Collected data:
BEGIN

(* ===== verification/Adapters.v ===== *)
(** * The clock and the nonce source

    Models [crates/adapters/src/clock.rs] (and the log's copy of it) and
    [crates/adapters/src/nonce.rs]: what is made of a reading of the system clock and
    of sixteen random bytes. *)

From S2P Require Import Prelude RustStr Float64 Crates Revoke NonceStore.
From Stdlib Require Import SpecFloat.

(** [SystemTime::now().duration_since(UNIX_EPOCH)]: the seconds and nanoseconds since
    the epoch, or nothing before it. *)
Record Duration := { secs : N; nanos : N }.

(** [Duration::as_secs_f64]. *)
Definition as_secs_f64 (d : Duration) : f64 :=
  f64_add (f64_of_Z (Z.of_N (secs d))) (SFdiv 53 1024 (f64_of_Z (Z.of_N (nanos d))) (f64_of_Z 1000000000)).

(** [SystemClock::now]. *)
Definition system_clock_now (since_epoch : option Duration) : f64 :=
  match since_epoch with Some d => as_secs_f64 d | None => f64_of_Z 0 end.

Example whole_seconds : system_clock_now (Some {| secs := 1767225600; nanos := 0 |}) = f64_of_Z 1767225600.
Proof. by vm_compute. Qed.

Example half_a_second :
  system_clock_now (Some {| secs := 1767225600; nanos := 500000000 |}) =
  f64_add (f64_of_Z 1767225600) (SFdiv 53 1024 (f64_of_Z 1) (f64_of_Z 2)).
Proof. by vm_compute. Qed.

(** The last nanosecond of a second is already the next one: at the size of today's
    times the reading is rounded to about a quarter of a microsecond. *)
Example last_nanosecond_rounds_up :
  system_clock_now (Some {| secs := 1767225600; nanos := 999999999 |}) = f64_of_Z 1767225601.
Proof. by vm_compute. Qed.

Section Nonce.
Context `{B64Url}.

(** [OsRngNonceSource::nonce_b64], of the bytes the system gave. *)
Definition nonce_b64 (buf : array 16) : string := b64url_encode (arr_bytes buf).

(** Different bytes are different nonces, and each survives the reaper's journal: it is
    not empty and has no blank, tab or line end. *)
Lemma nonce_b64_inj `{!B64UrlCorrect} a b : nonce_b64 a = nonce_b64 b -> a = b.
Proof.
  unfold nonce_b64. intros E. apply array_eq. pose proof (b64url_roundtrip (arr_bytes a)) as Ha.
  rewrite E, b64url_roundtrip in Ha. by injection Ha as ->.
Qed.

Lemma nonce_b64_is_journalled `{!B64UrlCorrect} buf run_id :
  run_id <> EmptyString -> all_plain run_id = true ->
  key_ok {| nk_nonce := nonce_b64 buf; nk_run_id := run_id |}.
Proof.
  intros Hne Hp. split_and!; cbn; [|done|apply b64url_plain|done].
  apply b64url_nonempty. intros E. pose proof (array_length buf) as Hl. by rewrite E in Hl.
Qed.

End Nonce.
Lemma handle_restore_unverified cfg token now_s w :
  (forall c, ~ restore_verified cfg token now_s c) ->
  exists r, handle_restore_candidate cfg token now_s w = (Rejected r, w) /\
    (forall m, r <> RExecutorError m).
Proof.
  intros Hn. unfold handle_restore_candidate.
  destruct (verify_with_aud _ _ _ _) as [vc|e|] eqn:Hv;
    [|eexists; split; [done|]; by destruct e; simpl; try case_match|by eexists].
  case_bool_decide as Ha; simpl; [|by eexists].
  destruct (parse_restore_claims vc) as [c|] eqn:Hp; [|by eexists].
  destruct (String.eqb_spec (restore_params_fingerprint (rs_run_id c) (rs_target c) (rs_reason c))
    (rs_params_fingerprint c)) as [Hf|]; simpl; [|by eexists].
  destruct (Hn c). by exists vc.
Qed.

(** Verification is decidable: at most one reading of a token, or none. *)
Lemma kill_verified_dec cfg token now_s :
  (exists c, kill_verified cfg token now_s c) \/ (forall c, ~ kill_verified cfg token now_s c).
Proof.
  destruct (verify_with_aud (r_verifier cfg) token now_s REVOKE_COMPUTE_AUD) as [vc| |] eqn:Hv;
    [|right; intros c (? & ? & _); congruence..].
  destruct (decide (action_of vc = Some REVOKE_COMPUTE_ACTION)) as [Ha|Ha];
    [|right; intros c (? & ? & ? & _); congruence].
  destruct (parse_revoke_claims vc) as [c|] eqn:Hp; [|right; intros c (? & ? & ? & ? & _); congruence].
  destruct (decide (revoke_params_fingerprint (rc_run_id c) (rc_target c)
    (rc_target_generation c) (rc_tier c) (rc_trigger c) (rc_reason c) = rc_params_fingerprint c)) as [Hf|Hf].
  - left. exists c, vc. by split_and!.
  - right. intros c' (? & ? & ? & ? & ?). congruence.
Qed.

END

* **YOUR OBJECTIVE**
Line by line, please reproduce the records exactly.

* **WRITTEN RESPONSE**
(* ===== verification/Adapters.v ===== *)
(** * The clock and the nonce source

    Models [crates/adapters/src/clock.rs] (and the log's copy of it) and
    [crates/adapters/src/nonce.rs]: what is made of a reading of the system clock and
    of sixteen random bytes. *)

From S2P Require Import Prelude RustStr Float64 Crates Revoke NonceStore.
From Stdlib Require Import SpecFloat.

(** [SystemTime::now().duration_since(UNIX_EPOCH)]: the seconds and nanoseconds since
    the epoch, or nothing before it. *)
Record Duration := { secs : N; nanos : N }.

(** [Duration::as_secs_f64]. *)
Definition as_secs_f64 (d : Duration) : f64 :=
  f64_add (f64_of_Z (Z.of_N (secs d))) (SFdiv 53 1024 (f64_of_Z (Z.of_N (nanos d))) (f64_of_Z 1000000000)).

(** [SystemClock::now]. *)
Definition system_clock_now (since_epoch : option Duration) : f64 :=
  match since_epoch with Some d => as_secs_f64 d | None => f64_of_Z 0 end.

Example whole_seconds : system_clock_now (Some {| secs := 1767225600; nanos := 0 |}) = f64_of_Z 1767225600.
Proof. by vm_compute. Qed.

Example half_a_second :
  system_clock_now (Some {| secs := 1767225600; nanos := 500000000 |}) =
  f64_add (f64_of_Z 1767225600) (SFdiv 53 1024 (f64_of_Z 1) (f64_of_Z 2)).
Proof. by vm_compute. Qed.

(** The last nanosecond of a second is already the next one: at the size of today's
    times the reading is rounded to about a quarter of a microsecond. *)
Example last_nanosecond_rounds_up :
  system_clock_now (Some {| secs := 1767225600; nanos := 999999999 |}) = f64_of_Z 1767225601.
Proof. by vm_compute. Qed.

Section Nonce.
Context `{B64Url}.

(** [OsRngNonceSource::nonce_b64], of the bytes the system gave. *)
Definition nonce_b64 (buf : array 16) : string := b64url_encode (arr_bytes buf).

(** Different bytes are different nonces, and each survives the reaper's journal: it is
    not empty and has no blank, tab or line end. *)
Lemma nonce_b64_inj `{!B64UrlCorrect} a b : nonce_b64 a = nonce_b64 b -> a = b.
Proof.
  unfold nonce_b64. intros E. apply array_eq. pose proof (b64url_roundtrip (arr_bytes a)) as Ha.
  rewrite E, b64url_roundtrip in Ha. by injection Ha as ->.
Qed.

Lemma nonce_b64_is_journalled `{!B64UrlCorrect} buf run_id :
  run_id <> EmptyString -> all_plain run_id = true ->
  key_ok {| nk_nonce := nonce_b64 buf; nk_run_id := run_id |}.
Proof.
  intros Hne Hp. split_and!; cbn; [|done|apply b64url_plain|done].
  apply b64url_nonempty. intros E. pose proof (array_length buf) as Hl. by rewrite E in Hl.
Qed.

End Nonce.
Lemma handle_restore_unverified cfg token now_s w :
  (forall c, ~ restore_verified cfg token now_s c) ->
  exists r, handle_restore_candidate cfg token now_s w = (Rejected r, w) /\
    (forall m, r <> RExecutorError m).
Proof.
  intros Hn. unfold handle_restore_candidate.
  destruct (verify_with_aud _ _ _ _) as [vc|e|] eqn:Hv;
    [|eexists; split; [done|]; by destruct e; simpl; try case_match|by eexists].
  case_bool_decide as Ha; simpl; [|by eexists].
  destruct (parse_restore_claims vc) as [c|] eqn:Hp; [|by eexists].
  destruct (String.eqb_spec (restore_params_fingerprint (rs_run_id c) (rs_target c) (rs_reason c))
    (rs_params_fingerprint c)) as [Hf|]; simpl; [|by eexists].
  destruct (Hn c). by exists vc.
Qed.

(** Verification is decidable: at most one reading of a token, or none. *)
Lemma kill_verified_dec cfg token now_s :
  (exists c, kill_verified cfg token now_s c) \/ (forall c, ~ kill_verified cfg token now_s c).
Proof.
  destruct (verify_with_aud (r_verifier cfg) token now_s REVOKE_COMPUTE_AUD) as [vc| |] eqn:Hv;
    [|right; intros c (? & ? & _); congruence..].
  destruct (decide (action_of vc = Some REVOKE_COMPUTE_ACTION)) as [Ha|Ha];
    [|right; intros c (? & ? & ? & _); congruence].
  destruct (parse_revoke_claims vc) as [c|] eqn:Hp; [|right; intros c (? & ? & ? & ? & _); congruence].
  destruct (decide (revoke_params_fingerprint (rc_run_id c) (rc_target c)
    (rc_target_generation c) (rc_tier c) (rc_trigger c) (rc_reason c) = rc_params_fingerprint c)) as [Hf|Hf].
  - left. exists c, vc. by split_and!.
  - right. intros c' (? & ? & ? & ? & ?). congruence.
Qed.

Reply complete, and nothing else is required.